**PROBLEM DESCRIPTION**
The answer must consist only of the lines from the line with "(** One session" to the line with "(billed log id + bills id toks' ≤ 1)%nat →", both included, exactly as they stand below.

**DATA TO PROCESS**
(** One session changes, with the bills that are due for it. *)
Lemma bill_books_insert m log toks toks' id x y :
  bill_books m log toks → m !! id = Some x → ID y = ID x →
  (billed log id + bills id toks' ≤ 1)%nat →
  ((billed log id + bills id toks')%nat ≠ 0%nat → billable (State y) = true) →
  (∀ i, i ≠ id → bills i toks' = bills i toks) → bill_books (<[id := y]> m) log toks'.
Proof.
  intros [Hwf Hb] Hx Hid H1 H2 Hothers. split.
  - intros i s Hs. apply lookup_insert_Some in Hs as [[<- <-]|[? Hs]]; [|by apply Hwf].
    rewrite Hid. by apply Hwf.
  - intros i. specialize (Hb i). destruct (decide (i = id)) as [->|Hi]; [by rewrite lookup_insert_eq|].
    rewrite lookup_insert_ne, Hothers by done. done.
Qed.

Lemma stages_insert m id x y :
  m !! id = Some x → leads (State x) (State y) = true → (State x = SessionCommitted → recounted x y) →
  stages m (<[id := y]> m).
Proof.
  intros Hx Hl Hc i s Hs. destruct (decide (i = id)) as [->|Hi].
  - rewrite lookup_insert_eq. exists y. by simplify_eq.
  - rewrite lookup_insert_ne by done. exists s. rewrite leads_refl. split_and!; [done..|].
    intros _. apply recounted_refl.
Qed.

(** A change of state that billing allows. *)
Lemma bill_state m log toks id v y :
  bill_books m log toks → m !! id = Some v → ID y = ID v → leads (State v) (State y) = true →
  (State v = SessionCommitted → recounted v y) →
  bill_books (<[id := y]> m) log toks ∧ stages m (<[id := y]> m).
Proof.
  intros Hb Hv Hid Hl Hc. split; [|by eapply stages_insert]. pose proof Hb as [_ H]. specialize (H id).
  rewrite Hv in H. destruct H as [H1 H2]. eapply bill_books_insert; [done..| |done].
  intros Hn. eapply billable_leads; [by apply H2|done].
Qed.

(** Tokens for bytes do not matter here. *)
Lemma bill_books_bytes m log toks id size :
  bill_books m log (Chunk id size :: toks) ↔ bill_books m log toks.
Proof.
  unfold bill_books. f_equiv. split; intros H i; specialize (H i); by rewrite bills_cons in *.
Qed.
==
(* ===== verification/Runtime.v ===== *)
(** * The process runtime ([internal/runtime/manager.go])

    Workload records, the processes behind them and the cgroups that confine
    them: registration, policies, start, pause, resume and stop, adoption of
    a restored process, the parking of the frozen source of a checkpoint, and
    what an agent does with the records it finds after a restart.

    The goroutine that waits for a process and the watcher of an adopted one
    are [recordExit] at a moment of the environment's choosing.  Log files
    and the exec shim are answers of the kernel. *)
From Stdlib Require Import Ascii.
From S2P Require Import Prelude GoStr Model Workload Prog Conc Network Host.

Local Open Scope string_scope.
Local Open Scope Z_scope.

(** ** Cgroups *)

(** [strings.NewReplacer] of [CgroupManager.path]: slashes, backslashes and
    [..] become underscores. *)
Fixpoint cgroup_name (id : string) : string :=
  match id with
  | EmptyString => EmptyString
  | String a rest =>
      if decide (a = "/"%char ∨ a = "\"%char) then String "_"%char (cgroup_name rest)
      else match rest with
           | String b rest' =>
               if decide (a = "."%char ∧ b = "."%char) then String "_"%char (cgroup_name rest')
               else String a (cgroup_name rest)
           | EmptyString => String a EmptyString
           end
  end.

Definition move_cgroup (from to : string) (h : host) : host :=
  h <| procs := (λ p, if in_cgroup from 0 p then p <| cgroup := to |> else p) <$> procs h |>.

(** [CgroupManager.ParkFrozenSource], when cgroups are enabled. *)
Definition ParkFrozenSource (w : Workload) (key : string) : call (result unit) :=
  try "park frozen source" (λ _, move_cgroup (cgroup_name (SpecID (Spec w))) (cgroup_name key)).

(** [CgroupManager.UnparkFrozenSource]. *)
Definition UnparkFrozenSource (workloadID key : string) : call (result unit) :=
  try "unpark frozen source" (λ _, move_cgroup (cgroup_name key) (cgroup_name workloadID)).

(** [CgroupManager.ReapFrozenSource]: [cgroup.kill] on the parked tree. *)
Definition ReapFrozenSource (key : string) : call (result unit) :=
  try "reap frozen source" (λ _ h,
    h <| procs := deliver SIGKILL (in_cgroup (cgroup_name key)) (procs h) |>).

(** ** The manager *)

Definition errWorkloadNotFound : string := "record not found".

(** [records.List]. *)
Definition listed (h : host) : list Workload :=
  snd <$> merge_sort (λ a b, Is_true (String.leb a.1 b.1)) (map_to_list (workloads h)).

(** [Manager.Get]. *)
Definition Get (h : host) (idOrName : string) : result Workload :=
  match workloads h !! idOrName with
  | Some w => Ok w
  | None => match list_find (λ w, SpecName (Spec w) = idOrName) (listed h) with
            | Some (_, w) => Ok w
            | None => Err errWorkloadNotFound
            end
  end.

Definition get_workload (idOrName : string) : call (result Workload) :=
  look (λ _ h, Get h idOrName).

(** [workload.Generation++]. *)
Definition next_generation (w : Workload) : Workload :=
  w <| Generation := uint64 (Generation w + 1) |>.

**RESULT FOR THIS TASK**
(** One session changes, with the bills that are due for it. *)
Lemma bill_books_insert m log toks toks' id x y :
  bill_books m log toks → m !! id = Some x → ID y = ID x →
  (billed log id + bills id toks' ≤ 1)%nat →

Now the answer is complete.